**WHAT IS NEEDED**
Only the lines below, from the one with "M (B * S)) x r" through the one with "destruct Hsame as", are to be written out, exactly.

Stored items
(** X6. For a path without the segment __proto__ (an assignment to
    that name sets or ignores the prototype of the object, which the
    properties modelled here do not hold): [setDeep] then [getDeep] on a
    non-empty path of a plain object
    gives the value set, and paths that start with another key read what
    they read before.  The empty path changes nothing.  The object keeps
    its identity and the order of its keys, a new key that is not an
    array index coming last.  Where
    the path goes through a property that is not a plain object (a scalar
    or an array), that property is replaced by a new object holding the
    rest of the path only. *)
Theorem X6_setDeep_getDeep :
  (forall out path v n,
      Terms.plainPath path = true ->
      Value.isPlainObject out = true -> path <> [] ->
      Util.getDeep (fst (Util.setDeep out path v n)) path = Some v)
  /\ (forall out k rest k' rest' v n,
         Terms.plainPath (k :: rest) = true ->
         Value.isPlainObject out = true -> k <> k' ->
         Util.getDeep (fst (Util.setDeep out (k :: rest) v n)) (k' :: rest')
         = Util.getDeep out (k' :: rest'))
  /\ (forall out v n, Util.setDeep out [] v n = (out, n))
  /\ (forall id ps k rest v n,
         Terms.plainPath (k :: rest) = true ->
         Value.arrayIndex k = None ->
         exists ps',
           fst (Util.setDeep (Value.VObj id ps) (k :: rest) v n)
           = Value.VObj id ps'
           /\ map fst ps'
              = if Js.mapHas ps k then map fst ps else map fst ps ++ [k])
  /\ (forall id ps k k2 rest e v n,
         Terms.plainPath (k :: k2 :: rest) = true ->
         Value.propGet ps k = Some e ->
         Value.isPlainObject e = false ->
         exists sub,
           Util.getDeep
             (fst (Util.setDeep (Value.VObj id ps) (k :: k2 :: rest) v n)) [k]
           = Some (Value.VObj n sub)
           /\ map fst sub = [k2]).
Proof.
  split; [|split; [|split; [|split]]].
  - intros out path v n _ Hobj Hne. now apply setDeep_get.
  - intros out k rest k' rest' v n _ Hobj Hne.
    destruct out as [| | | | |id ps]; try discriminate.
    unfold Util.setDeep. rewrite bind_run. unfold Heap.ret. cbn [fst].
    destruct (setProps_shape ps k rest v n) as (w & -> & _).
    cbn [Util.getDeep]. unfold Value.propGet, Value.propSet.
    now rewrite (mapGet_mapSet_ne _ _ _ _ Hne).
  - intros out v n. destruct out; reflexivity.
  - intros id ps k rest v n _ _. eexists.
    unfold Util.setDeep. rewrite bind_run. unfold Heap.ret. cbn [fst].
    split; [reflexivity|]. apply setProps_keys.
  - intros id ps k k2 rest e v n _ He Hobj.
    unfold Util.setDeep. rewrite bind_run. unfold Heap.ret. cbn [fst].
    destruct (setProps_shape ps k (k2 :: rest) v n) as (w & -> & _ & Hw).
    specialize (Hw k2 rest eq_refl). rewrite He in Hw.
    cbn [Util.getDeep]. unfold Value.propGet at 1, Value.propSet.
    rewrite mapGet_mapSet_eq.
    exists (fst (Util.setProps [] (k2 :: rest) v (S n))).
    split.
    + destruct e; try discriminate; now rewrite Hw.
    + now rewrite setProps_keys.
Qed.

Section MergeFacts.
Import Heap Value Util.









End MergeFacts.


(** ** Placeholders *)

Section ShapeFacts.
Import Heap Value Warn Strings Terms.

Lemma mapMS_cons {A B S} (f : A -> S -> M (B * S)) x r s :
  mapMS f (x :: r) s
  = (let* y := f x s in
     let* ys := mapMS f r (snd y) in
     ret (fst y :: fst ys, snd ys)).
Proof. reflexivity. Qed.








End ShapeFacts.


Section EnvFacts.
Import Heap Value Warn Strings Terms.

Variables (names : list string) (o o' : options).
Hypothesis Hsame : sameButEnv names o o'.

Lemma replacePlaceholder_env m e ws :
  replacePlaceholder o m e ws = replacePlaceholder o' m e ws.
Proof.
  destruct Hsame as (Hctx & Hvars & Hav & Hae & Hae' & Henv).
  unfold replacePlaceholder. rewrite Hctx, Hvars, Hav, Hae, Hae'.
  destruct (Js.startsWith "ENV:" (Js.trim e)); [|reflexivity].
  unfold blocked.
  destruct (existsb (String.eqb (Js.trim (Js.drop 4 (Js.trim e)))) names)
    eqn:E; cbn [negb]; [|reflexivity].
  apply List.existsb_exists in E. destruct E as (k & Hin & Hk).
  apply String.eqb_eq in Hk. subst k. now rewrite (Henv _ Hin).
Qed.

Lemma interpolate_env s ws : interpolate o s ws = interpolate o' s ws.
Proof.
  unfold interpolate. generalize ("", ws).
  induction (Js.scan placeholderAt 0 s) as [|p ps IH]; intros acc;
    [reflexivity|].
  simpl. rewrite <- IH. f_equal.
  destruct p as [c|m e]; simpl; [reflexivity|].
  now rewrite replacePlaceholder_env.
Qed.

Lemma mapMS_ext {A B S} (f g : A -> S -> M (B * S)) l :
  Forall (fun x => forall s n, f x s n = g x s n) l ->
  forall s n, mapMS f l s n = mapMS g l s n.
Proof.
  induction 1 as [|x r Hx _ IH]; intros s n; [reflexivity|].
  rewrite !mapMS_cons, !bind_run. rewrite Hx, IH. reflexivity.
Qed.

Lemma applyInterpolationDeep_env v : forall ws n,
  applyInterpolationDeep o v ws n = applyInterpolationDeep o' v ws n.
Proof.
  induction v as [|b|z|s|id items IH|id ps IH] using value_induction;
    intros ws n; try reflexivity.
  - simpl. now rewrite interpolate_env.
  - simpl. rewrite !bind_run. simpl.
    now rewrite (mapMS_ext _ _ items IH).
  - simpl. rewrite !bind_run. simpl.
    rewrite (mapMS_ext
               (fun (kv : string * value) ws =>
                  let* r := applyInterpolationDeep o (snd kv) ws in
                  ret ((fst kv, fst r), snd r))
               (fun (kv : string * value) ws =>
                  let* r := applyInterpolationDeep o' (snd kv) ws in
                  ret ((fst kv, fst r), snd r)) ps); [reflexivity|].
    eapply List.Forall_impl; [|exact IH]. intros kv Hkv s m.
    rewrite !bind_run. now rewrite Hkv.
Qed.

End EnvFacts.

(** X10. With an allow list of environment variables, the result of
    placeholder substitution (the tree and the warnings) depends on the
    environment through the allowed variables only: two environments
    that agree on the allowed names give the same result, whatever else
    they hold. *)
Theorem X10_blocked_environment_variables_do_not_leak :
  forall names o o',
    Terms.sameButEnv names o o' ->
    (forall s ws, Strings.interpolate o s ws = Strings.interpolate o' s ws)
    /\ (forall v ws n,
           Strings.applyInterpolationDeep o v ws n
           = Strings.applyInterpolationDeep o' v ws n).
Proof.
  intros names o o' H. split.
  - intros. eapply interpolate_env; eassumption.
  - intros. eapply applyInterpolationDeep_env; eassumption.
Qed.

**RESULT FOR THIS TASK**
Lemma mapMS_cons {A B S} (f : A -> S -> M (B * S)) x r s :
  mapMS f (x :: r) s
  = (let* y := f x s in
     let* ys := mapMS f r (snd y) in
     ret (fst y :: fst ys, snd ys)).
Proof. reflexivity. Qed.








End ShapeFacts.


Section EnvFacts.
Import Heap Value Warn Strings Terms.

Variables (names : list string) (o o' : options).
Hypothesis Hsame : sameButEnv names o o'.

Lemma replacePlaceholder_env m e ws :
  replacePlaceholder o m e ws = replacePlaceholder o' m e ws.
Proof.
  destruct Hsame as (Hctx & Hvars & Hav & Hae & Hae' & Henv).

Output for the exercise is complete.